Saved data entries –
(** C4 as stated fails.  Single-stage script, the rename fails after the
    original was removed: the path holds neither the transformed file nor
    the original, it holds nothing.  Two-stage script, the copy over the
    original breaks off after two bytes: the path holds a truncated file. *)
Lemma C4_replace_is_not_atomic :
  (let run := Files.reencode_ogg env_rename_fails ["music"; "a.ogg"] true music in
   files music !! ["music"; "a.ogg"] = Some O1
   ∧ transform_output FixOggFiles env_rename_fails ["music"; "a.ogg"] O1 = Some T1
   ∧ run.1 = Ok false
   ∧ files run.2 !! ["music"; "a.ogg"] = None)
  ∧ (let run := Xray.reencode_ogg env_replace_truncated ["music"; "a.ogg"] true music in
     transform_output FixOggXray env_replace_truncated ["music"; "a.ogg"] O1 = Some T1
     ∧ run.1 = Ok false
     ∧ files run.2 !! ["music"; "a.ogg"] = Some [x4f; x67]
     ∧ [x4f; x67] ≠ T1 ∧ [x4f; x67] ≠ O1).
Proof. vm_compute. repeat split; discriminate. Qed.

(** Outcome (2) at work.  Single-stage script, a temporary file of an
    interrupted run lies beside [a.ogg], and ffmpeg reports exit status 0
    without writing anything: the result is True and [a.ogg] holds the old
    temporary file. *)
Example stale_temporary_file_is_promoted :
  let run := Files.reencode_ogg env_no_output ["music"; "a.ogg"] true leftovers_a in
  transform_output FixOggFiles env_no_output ["music"; "a.ogg"] O1 = None
  ∧ files leftovers_a !! ["music"; "a.tmp.ogg"] = Some OLD
  ∧ run.1 = Ok true
  ∧ files run.2 !! ["music"; "a.ogg"] = Some OLD
  ∧ files run.2 !! ["music"; "a.ogg.bak"] = Some O1.
Proof. vm_compute. repeat split; reflexivity. Qed.

(** C10.  Two-stage script, backup requested and none present, both tools
    deliver, the copy over the original succeeds, but the backup copy
    raises: the error is swallowed, the original is replaced by the output
    and the result is Success.  The backup path holds what the failed copy
    left: nothing when the destination could not be opened, else the
    beginning it managed to write.  So Success does not imply that a backup
    of the original exists. *)
Theorem C10_backup_failure_swallowed (E : env) (p backup : path) (s : state)
    (orig wav new : bytes) :
  files s !! p = Some orig →
  PurePath.with_suffix p ".ogg.bak" = Some backup →
  files s !! backup = None →
  output (ffmpeg_decode E p orig) = Some wav →
  output (oggenc_encode E p wav) = Some new →
  replace_copy (io E p) = CopyOk →
  backup_copy (io E p) ≠ CopyOk →
  ∃ s', Xray.reencode_ogg E p true s = (Ok true, s')
        ∧ files s' !! p = Some new
        ∧ files s' !! backup = xray_backup true None (backup_copy (io E p)) orig
        ∧ (backup_copy (io E p) = CopyRefused → files s' !! backup = None).
Proof.
  intros Hp Hb Hnb Hd He Hrep Hfault.
  assert (Hbp : backup ≠ p).
  { eapply PathFacts.with_suffix_neq; [| |exact Hb]; discriminate. }
  destruct (Xray_reencode_cases E p true s backup orig Hp Hb Hbp)
    as (b & s' & Heq & _ & _ & _ & Hcases).
  rewrite Hd, He, Hrep, Hnb in Hcases. simpl in Hcases.
  destruct Hcases as (Hbak & -> & Hnew).
  exists s'. repeat split; try assumption.
  intros Href. rewrite Hbak, Href. reflexivity.
Qed.

Lemma C10_witness :
  ∃ s', Xray.reencode_ogg env_backup_refused ["music"; "a.ogg"] true music = (Ok true, s')
        ∧ files s' !! ["music"; "a.ogg"] = Some T1
        ∧ files s' !! ["music"; "a.ogg.bak"]
          = xray_backup true None (backup_copy (io env_backup_refused ["music"; "a.ogg"])) O1
        ∧ (backup_copy (io env_backup_refused ["music"; "a.ogg"]) = CopyRefused →
           files s' !! ["music"; "a.ogg.bak"] = None).
Proof.
  apply (C10_backup_failure_swallowed env_backup_refused ["music"; "a.ogg"]
           ["music"; "a.ogg.bak"] music O1 W1 T1).
  - vm_compute. reflexivity.
  - reflexivity.
  - vm_compute. reflexivity.
  - reflexivity.
  - reflexivity.
  - reflexivity.
  - discriminate.
Defined.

Your task – What is the number of lines in the data that hold the string "rewrite"? Answer with the number only.

Result for this task – 2